Work instructions: A complete answer includes every line below with the word "either".

Source records
(* ===== verification/Ending.v ===== *)
(** * Ending: how [main] and the process end

    [main] ends in one of three ways: it returns, at the end of its
    handler; it raises [CancelledError], when [gather] raises it inside
    the handler; or it raises the exception of a failed [start] or of the
    inhibit task, which the [try] of [main] does not handle.  The entry
    point catches [KeyboardInterrupt] and nothing else.

    The first part of the file types the ways to end ([ends_inv]) and
    derives what the entry point does in each of them.  The second part
    follows the one run in which [main] ends by [CancelledError]: a
    controller is plugged in while the interrupt is on its way, so that
    [stop] cancels a monitor that has not run its first step
    ([late_plug]). *)

From S2P Require Import Prelude PyDict Asyncio Evdev Watcher IdleLock Bridge.
From S2P Require Import Finder System Runs Coherent Invariant Reachable.
From S2P Require Import Shutdown Effects Hotplug Spec Refinement Settled.
From S2P Require Import Attach Handles Liveness Interrupt.
Import GamepadsWatcher.

(** The exceptions [main] does not handle: [OSError] of a device node that
    is missing when [start] opens it, and the D-Bus error of a lock that
    logind refuses. *)
Definition fatal : list exn := [OSError 2; DBusException].

(** How the inhibit task and [main] have ended, if they have. *)
Record ends_inv (s : system) : Prop := {
  en_bridge e :
    sys_bridge s = B_ended e → e ∈ [CancelledError; DBusException];
  en_crashed e : sys_phase s = Crashed e → e ∈ CancelledError :: fatal;
  en_exited r : sys_phase s = Exited r → r ∈ Ok tt :: (Raise <$> fatal);
}.

Section ends.
Implicit Types (s : system) (e : event) (x : exn).

(** Under the invariant of the lock, a turn that the timer starts raises
    only the error of a refused lock: the descriptor it closes is open. *)
Lemma timer_raises_locked (b : Bridge.state Logind.logind) x :
  IdleLock.lock_inv (Bridge.lock b) →
  eval (Bridge.inhibit_idle_when_gamepads_active Bridge.Timer) b = Raise x →
  x = DBusException.
Proof.
  intros Hl Hx. destruct (timer_raises b x Hx) as [->| ->]; [done|].
  exfalso. revert Hx. unfold eval.
  destruct (Bridge.sample b) as [[[]|x'] b'] eqn:E.
  { apply Bridge.timer_ok in E. by rewrite E. }
  assert (x' = DBusException) as ->; last first.
  { by rewrite (Bridge.timer_raise b DBusException b'). }
  pose proof (Bridge.sample_eval b) as Hs. unfold eval in Hs at 1.
  rewrite E in Hs. simpl in Hs. revert Hs. unfold IdleLock.lock_inv in Hl.
  unfold eval, IdleLock.lock_idle, IdleLock.unlock_idle. py_unfold. simpl.
  unfold Logind.inhibit, Logind.close. simpl in Hl.
  destruct (Bridge.flag b), (IdleLock.fd (Bridge.lock b)); simpl; try done.
  - destruct (Logind.refuse _); simpl; [by intros [= ->]|done].
  - rewrite decide_True by (rewrite Hl; set_solver). done.
Qed.

(** The handler of [main] finds a task in every entry: [stop] returns. *)
Lemma handler_stops nodes s :
  reachable nodes s → awaiting (sys_phase s) = true →
  sys_phase (main_raised CancelledError s)
  = Stopping (dict_values (tasks_of s)).
Proof.
  intros Hr Hp. destruct (reachable_settled_inv nodes s Hr) as [Hst Hs].
  pose proof (reachable_watcher_inv nodes s Hr) as Hw.
  unfold main_raised. rewrite decide_True by done.
  rewrite main_handler_eq, stop_conforms_ok; [done..|].
  apply settled_stop_conforms; auto. apply Hs. by destruct (sys_phase s).
Qed.
(** * mcp-database-server: schema tools and schema resources

    A shallow embedding of [src/tools/schemaTools.ts] (createTable,
    alterTable, dropTable, listTables, describeTable) and of the resource
    handlers (handleListResources, handleReadResource), with the properties
    the specification states about them.

    Layout: JavaScript strings and values; the effect monad of the handlers
    (exceptions and a trace of the calls made to the database layer); the
    URL class of the platform, after the URL Standard; the two source files;
    the vocabulary of the statements and the test doubles; the properties the
    specification states, then further properties of the code. *)

From Stdlib Require Import Bool List NArith ZArith Lia Ascii String.
From Stdlib Require Import DecimalString DecimalN Zify.
Import ListNotations.
Open Scope string_scope.

(** ** JavaScript strings

    A JavaScript string is a sequence of UTF-16 code units.  A [string] here
    is a sequence of code units below 256 (Basic Latin and Latin-1
    Supplement): the character [c] stands for the code unit [code c]. *)

Definition code (c : ascii) : N := N_of_ascii c.

Definition between (lo hi : N) (c : ascii) : bool :=
  ((lo <=? code c) && (code c <=? hi))%N.

Definition is_char (d c : ascii) : bool := Ascii.eqb d c.

Fixpoint str_all (p : ascii -> bool) (s : string) : bool :=
  match s with
  | EmptyString => true
  | String c r => p c && str_all p r
  end.

Definition str_any (p : ascii -> bool) (s : string) : bool :=
  negb (str_all (fun c => negb (p c)) s).

Fixpoint str_filter (p : ascii -> bool) (s : string) : string :=
  match s with
  | EmptyString => EmptyString
  | String c r => if p c then String c (str_filter p r) else str_filter p r
  end.

Fixpoint str_flat_map (f : ascii -> string) (s : string) : string :=
  match s with
  | EmptyString => EmptyString
  | String c r => f c ++ str_flat_map f r
  end.

(** Removes the longest prefix of characters satisfying [p]. *)
Fixpoint dropStart (p : ascii -> bool) (s : string) : string :=
  match s with
  | EmptyString => EmptyString
  | String c r => if p c then dropStart p r else s
  end.

(** Removes the longest suffix of characters satisfying [p]. *)
Fixpoint dropEnd (p : ascii -> bool) (s : string) : string :=
  match s with
  | EmptyString => EmptyString
  | String c r =>
      match dropEnd p r with
      | EmptyString => if p c then EmptyString else String c EmptyString
      | r' => String c r'
      end
  end.

(** [break_at p s] cuts [s] in front of its first character satisfying [p]. *)
Fixpoint break_at (p : ascii -> bool) (s : string) : string * string :=
  match s with
  | EmptyString => (EmptyString, EmptyString)
  | String c r =>
      if p c then (EmptyString, s)
      else let (a, b) := break_at p r in (String c a, b)
  end.

(** WhiteSpace and LineTerminator code units (ECMA-262, 12.2 and 12.3) below
    256: TAB, LF, VT, FF, CR, SP and NBSP. *)
Definition isWhiteSpace (c : ascii) : bool :=
  between 9 13 c || is_char " " c || (code c =? 160)%N.

(** The double quote, code unit 34. *)
Definition dquote : string := String (ascii_of_N 34) EmptyString.

(** [String.prototype.trim]. *)
Definition trim (s : string) : string := dropEnd isWhiteSpace (dropStart isWhiteSpace s).

Definition isUpper (c : ascii) : bool :=
  between 65 90 c || between 192 214 c || between 216 222 c.

Definition lowerChar (c : ascii) : ascii :=
  if isUpper c then ascii_of_N (code c + 32) else c.

(** [String.prototype.toLowerCase]: on code units below 256 the letters with
    a lower case form are A-Z, U+00C0-U+00D6 and U+00D8-U+00DE, each 32 below
    its lower case form. *)
Fixpoint toLowerCase (s : string) : string :=
  match s with
  | EmptyString => EmptyString
  | String c r => String (lowerChar c) (toLowerCase r)
  end.

(** [s.startsWith(p)]. *)
Definition startsWith (s p : string) : bool := prefix p s.

(** [s.split(sep)] for a one-character separator: never the empty array. *)
Fixpoint split (sep : ascii) (s : string) : list string :=
  match s with
  | EmptyString => [EmptyString]
  | String c r =>
      if is_char sep c then EmptyString :: split sep r
      else match split sep r with
           | h :: t => String c h :: t
           | [] => [String c EmptyString]
           end
  end.

(** [Array.prototype.pop]: the last element, or [undefined] ([None]) on the
    empty array, and the array that is left. *)
Definition pop {A : Type} (l : list A) : option A * list A :=
  match rev l with
  | [] => (None, [])
  | x :: r => (Some x, rev r)
  end.

(** [Array.prototype.includes] on an array of strings. *)
Definition includes (l : list string) (x : string) : bool :=
  existsb (String.eqb x) l.

(** ** JavaScript values in rows *)

Inductive JsValue : Type :=
| JsUndefined
| JsNull
| JsBoolean (b : bool)
| JsNumber (n : Z)
| JsString (s : string).

(** [!!v]. *)
Definition truthy (v : JsValue) : bool :=
  match v with
  | JsUndefined | JsNull => false
  | JsBoolean b => b
  | JsNumber n => negb (n =? 0)%Z
  | JsString s => negb (s =? EmptyString)
  end.

(** [!!s] for a string and for an optional string field. *)
Definition nonEmpty (s : string) : bool := negb (s =? EmptyString).

Definition present (s : option string) : bool :=
  match s with
  | Some s => nonEmpty s
  | None => false
  end.

Definition text_of (s : option string) : string :=
  match s with
  | Some s => s
  | None => "undefined"
  end.

(** ** Errors and outcomes *)

Record JsError : Type := Error { message : string }.

Inductive outcome (A : Type) : Type :=
| Returned (a : A)
| Thrown (e : JsError).
Arguments Returned {A} a.
Arguments Thrown {A} e.

(** [Array.prototype.map] with a callback that may throw. *)
Fixpoint map_throwing {A B : Type} (f : A -> outcome B) (l : list A) : outcome (list B) :=
  match l with
  | [] => Returned []
  | x :: r =>
      match f x with
      | Thrown e => Thrown e
      | Returned y =>
          match map_throwing f r with
          | Thrown e => Thrown e
          | Returned ys => Returned (y :: ys)
          end
      end
  end.

(** ** The database layer and the effect monad

    The handlers import [getDatabaseMetadata], [getListTablesQuery],
    [getDescribeTableQuery], [dbAll] and [dbExec] from [db/index.js] and
    [formatSuccessResponse] from [utils/formatUtils.js].  They are parameters
    of the development: a [DbLayer] acts on a state [W] of the database
    connections, and each of its functions returns or throws. *)

Record DbInfo : Type := {
  db_type : string;
  db_path : option string;
  db_server : option string;
  db_database : option string
}.
(** * OtterlyAPI: the generic repository and the server model

    A shallow embedding of [src/repositories/Repository.ts],
    [src/models/model-serveur.ts] and the route registration of
    [src/routes/Route.ts].

    - Asynchronous methods are computations in a state-and-exception monad
      [Async]: a method either returns a value or raises, and in both cases
      leaves a new world behind.  [try { .. } catch (error) { .. }] is
      [try_catch].
    - The MySQL driver [db] is an external collaborator.  The world holds the
      rows of the repository's table and a fault schedule: every call of
      [db.query] consumes one entry of the schedule and either raises the
      scheduled error, leaving the table as it was, or runs the statement.
    - Identifiers are JavaScript numbers with integer values, read here as
      [Z].  The arithmetic on them is that of doubles: [Number.add] rounds
      the sum to the nearest double, so [maxId + 1] is exact only up to
      2^53, and [Number.toString] prints the shortest digits that read back
      as the same double. *)

From stdpp Require Import gmap strings list fin_maps pretty.
From Stdlib Require Import ZArith Lia.

Local Open Scope Z_scope.

(** ** The runtime: completions, worlds, the monad *)

Module Js.

(** What a [catch] clause receives. *)
Inductive Exn : Type :=
| DriverError (msg : string).

(** How a call ends. *)
Inductive Completion (A : Type) : Type :=
| Return (a : A)
| Raise (e : Exn).
Arguments Return {A} a.
Arguments Raise {A} e.
(** * ShopSmartAI: the recommendation engine and its orchestrating service

    A shallow embedding of [ecommerce/recommendation_engine.py] and
    [ecommerce/recommendation_service.py].

    - NumPy [float64] values are Rocq's primitive binary64 floats, so every
      arithmetic operation rounds exactly as the Python code does.
    - A two-dimensional [ndarray] is a list of rows.
    - Python dictionaries are [gmap]s, Python lists are lists.
    - [IndexError] and [KeyError] are [None] in the [option] monad.
    - The database, the model state held by [RecommendationService] and the
      records written to the logger are threaded explicitly as a [World]. *)

From Stdlib Require Import ZArith Floats.
From stdpp Require Import gmap strings list fin_maps pretty sorting.

(* ===================================================================== *)
(** * Part I.  Definitions                                                *)
(* ===================================================================== *)

(** ** Python built-ins *)

Section PySort.
Context {A : Type}.
Variable lt : A → A → bool.

(** One step of a stable insertion: [x] originally stands before every
    element of the already sorted [l], so it stops in front of the
    first element that is not strictly smaller. Only [<] is consulted,
    as in CPython's [list.sort]. *)
Fixpoint py_insort (x : A) (l : list A) : list A :=
  match l with
  | [] => [x]
  | y :: l' => if lt y x then y :: py_insort x l' else x :: l
  end.

(** [l.sort()]: the stable ascending sort. Any stable sort returns this
    list when [<] is a strict weak order on the elements. *)
Definition py_sort (l : list A) : list A := foldr py_insort [] l.

(** [l.sort(reverse=True)]: CPython reverses the list, sorts it stably
    and reverses the result, so equal elements keep their order. *)
Definition py_sort_reverse (l : list A) : list A := reverse (py_sort (reverse l)).
End PySort.

(** ** NumPy primitives *)

(** A [float64] matrix, as the list of its rows (all of one length). *)
Abbreviation ndarray := (list (list float)).

(** [matrix.shape[0]] and [matrix.shape[1]] (a matrix without rows is
    taken to have no columns). *)
Definition shape0 (M : ndarray) : nat := length M.
Definition shape1 (M : ndarray) : nat :=
  match M with
  | [] => 0
  | r :: _ => length r
  end.

(** [np.zeros((n, m))] *)
Definition np_zeros (n m : nat) : ndarray := replicate n (replicate m 0%float).

(** [np.sum(v)] and [np.dot(u, v)], accumulated from left to right. NumPy
    may add in another order; the results agree whenever the partial sums
    are exact, as they are for sums of small integers. *)
Definition np_sum (v : list float) : float := foldl PrimFloat.add 0%float v.
Definition np_dot (u v : list float) : float := np_sum (zip_with PrimFloat.mul u v).
(** The loop over the row pointers pushes one task for every group that has
    rows, over the slice of the group. *)
Lemma group_tasks_spec : forall groups pre post st,
  idset st = pre ++ flat_map (group_rows hess group_id) groups ++ post ->
  let st' := group_tasks hess group_id groups (length pre) st in
  tree st' = tree st /\ idset st' = idset st /\ rng st' = rng st
  /\ max_depth st' = max_depth st /\ num_pruned st' = num_pruned st
  /\ exists new,
       task_stack st' = new ++ task_stack st
       /\ map (fun tsk => (task_nid tsk, task_rows (idset st) tsk)) new
          = rev (filter (fun p => snd p <> [])
                   (map (fun g => (Z.of_nat g, group_rows hess group_id g)) groups))
       /\ Forall (fun tsk => task_parent_base_weight tsk = f0) new.
Proof.
  induction groups as [|g groups IH]; intros pre post st Hid; cbn zeta.
  - cbn. repeat split. exists []. repeat split. constructor.
  - cbn [group_tasks map flat_map]. cbn [flat_map] in Hid.
    remember (group_rows hess group_id g) as rows eqn:Hrows.
    rewrite <- app_assoc in Hid.
    set (st1 := if (_ <? _)%nat then _ else st).
    assert (Hfr : tree st1 = tree st /\ idset st1 = idset st /\ rng st1 = rng st
                  /\ max_depth st1 = max_depth st /\ num_pruned st1 = num_pruned st).
    { subst st1. destruct (_ <? _)%nat; repeat split. }
    destruct Hfr as (Ht1 & Hi1 & Hr1 & Hm1 & Hn1).
    specialize (IH (pre ++ rows) post st1).
    rewrite length_app in IH.
    destruct IH as (Ht & Hi & Hr & Hm & Hn & new & Hnew & Hmap & Hpb).
    { rewrite Hi1, Hid, <- !app_assoc. reflexivity. }
    split; [congruence|]. split; [congruence|]. split; [congruence|].
    split; [congruence|]. split; [congruence|].
    rewrite Hi1 in Hmap.
    destruct (decide (rows = [])) as [He|Hne].
    + (* an empty group *)
      rewrite filter_cons_False by (cbn; tauto).
      exists new. split; [|split; [exact Hmap|exact Hpb]].
      rewrite Hnew. subst st1. rewrite He. cbn [length].
      rewrite (proj2 (Nat.ltb_ge _ _)) by lia. reflexivity.
    + rewrite filter_cons_True by (cbn; exact Hne).
      cbn [rev].
      assert (Hpos : (0 < length rows)%nat)
        by (destruct rows; [congruence|cbn [length]; lia]).
      exists (new ++ [mkTask (Z.of_nat g) (length pre) (length rows) f0]).
      split; [|split].
      * rewrite Hnew. subst st1.
        rewrite (proj2 (Nat.ltb_lt _ _)) by lia.
        cbn [add_task task_stack]. rewrite <- app_assoc.
        replace (length pre + length rows - length pre)%nat with (length rows) by lia.
        reflexivity.
      * rewrite map_app, Hmap. cbn [map task_nid]. do 3 f_equal.
        rewrite task_rows_take_drop
          by (cbn [task_idset task_len]; rewrite Hid, !length_app; lia).
        cbn [task_idset task_len]. rewrite Hid.
        rewrite drop_app_length, take_app_length. reflexivity.
      * apply Forall_app. split; [exact Hpb|]. repeat constructor.
Qed.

Reply to the task:
      [Async]: a method either returns a value or raises, and in both cases
      [db.query] consumes one entry of the schedule and either raises the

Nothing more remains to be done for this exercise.